Aim of the task:
All of the entries must be output exactly as they are.

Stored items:
(** What a projected request carries to the store. *)
Record projected (r : JobRequest) : Prop := {
  pr_namespace : ValidName (pj_Namespace r) = true;
  pr_name : ValidName (pj_Name r) = true;
  pr_target : ValidName (pj_Target r) = true;
  pr_partition : pj_Partition r = "" ∨ ValidName (pj_Partition r) = true;
  pr_workload : SealWorkload (msg_Document (pj_WorkloadDocument r)) = Ok {|
    sw_Document := msg_Document (pj_WorkloadDocument r); sw_CanonicalJSON := msg_Text (pj_WorkloadDocument r);
    sw_Digest := pj_WorkloadDigest r |};
  pr_request : pj_RequestDigest r = digest (pj_RequestDocument r) ∧
    canonicalJSON (pj_RequestDocument r) defaultMaximumJSONDepth = Ok (pj_RequestDocument r);
  pr_stores : strictly_sorted (pj_ArtifactStores r) ∧ Forall (λ s, ValidName s = true) (pj_ArtifactStores r) ∧
    ∀ s, s ∈ pj_ArtifactStores r ↔ ∃ uri, uri ∈ workload_uris (msg_Document (pj_WorkloadDocument r)) ∧ host_of uri = s;
  pr_features : pj_ExecutionFeatures r = executionFeatures (msg_Document (pj_WorkloadDocument r)) }.

(** A sealed request is always projected. *)
Lemma projectSealedJob_ok v s : SealJobRequest v = Ok s →
  ∃ r, projectSealedJob s = Ok r ∧ projected r ∧
    pj_Namespace r = jrm_Namespace (jr_Metadata (sjr_Document s)) ∧ pj_Name r = jrm_Name (jr_Metadata (sjr_Document s)) ∧
    pj_Labels r = jrm_Labels (jr_Metadata (sjr_Document s)) ∧ pj_WorkloadDigest r = sjr_WorkloadDigest s ∧
    pj_RequestDigest r = sjr_RequestDigest s.
Proof.
  intros (Hv%valid_job_intro & Hm & Hd & Hw & _)%SealJobRequest_ok. destruct Hv as [Hns Hn _ [c Hs] Ht Hp].
  pose proof Hs as (_ & Hvalid & _)%SealWorkload_ok. cbn in Hvalid.
  destruct (workloadArtifactStores_ok _ Hvalid) as (stores & Hstores & Hsorted & Hnames & Hmem).
  unfold projectSealedJob. rewrite Hs, Hstores. cbn [wrap mbind result_bind]. eexists. split; [done|]. cbn. split; [|done].
  split; cbn; try done; [by rewrite Hw|]. split; [done|]. apply wrap_ok in Hm. by eapply canonicalJSON_fixed.
Qed.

Response:
(** What a projected request carries to the store. *)
Record projected (r : JobRequest) : Prop := {
  pr_namespace : ValidName (pj_Namespace r) = true;
  pr_name : ValidName (pj_Name r) = true;
  pr_target : ValidName (pj_Target r) = true;
  pr_partition : pj_Partition r = "" ∨ ValidName (pj_Partition r) = true;
  pr_workload : SealWorkload (msg_Document (pj_WorkloadDocument r)) = Ok {|
    sw_Document := msg_Document (pj_WorkloadDocument r); sw_CanonicalJSON := msg_Text (pj_WorkloadDocument r);
    sw_Digest := pj_WorkloadDigest r |};
  pr_request : pj_RequestDigest r = digest (pj_RequestDocument r) ∧
    canonicalJSON (pj_RequestDocument r) defaultMaximumJSONDepth = Ok (pj_RequestDocument r);
  pr_stores : strictly_sorted (pj_ArtifactStores r) ∧ Forall (λ s, ValidName s = true) (pj_ArtifactStores r) ∧
    ∀ s, s ∈ pj_ArtifactStores r ↔ ∃ uri, uri ∈ workload_uris (msg_Document (pj_WorkloadDocument r)) ∧ host_of uri = s;
  pr_features : pj_ExecutionFeatures r = executionFeatures (msg_Document (pj_WorkloadDocument r)) }.

(** A sealed request is always projected. *)
Lemma projectSealedJob_ok v s : SealJobRequest v = Ok s →
  ∃ r, projectSealedJob s = Ok r ∧ projected r ∧
    pj_Namespace r = jrm_Namespace (jr_Metadata (sjr_Document s)) ∧ pj_Name r = jrm_Name (jr_Metadata (sjr_Document s)) ∧
    pj_Labels r = jrm_Labels (jr_Metadata (sjr_Document s)) ∧ pj_WorkloadDigest r = sjr_WorkloadDigest s ∧
    pj_RequestDigest r = sjr_RequestDigest s.
Proof.
  intros (Hv%valid_job_intro & Hm & Hd & Hw & _)%SealJobRequest_ok. destruct Hv as [Hns Hn _ [c Hs] Ht Hp].
  pose proof Hs as (_ & Hvalid & _)%SealWorkload_ok. cbn in Hvalid.
  destruct (workloadArtifactStores_ok _ Hvalid) as (stores & Hstores & Hsorted & Hnames & Hmem).
  unfold projectSealedJob. rewrite Hs, Hstores. cbn [wrap mbind result_bind]. eexists. split; [done|]. cbn. split; [|done].
  split; cbn; try done; [by rewrite Hw|]. split; [done|]. apply wrap_ok in Hm. by eapply canonicalJSON_fixed.
Qed.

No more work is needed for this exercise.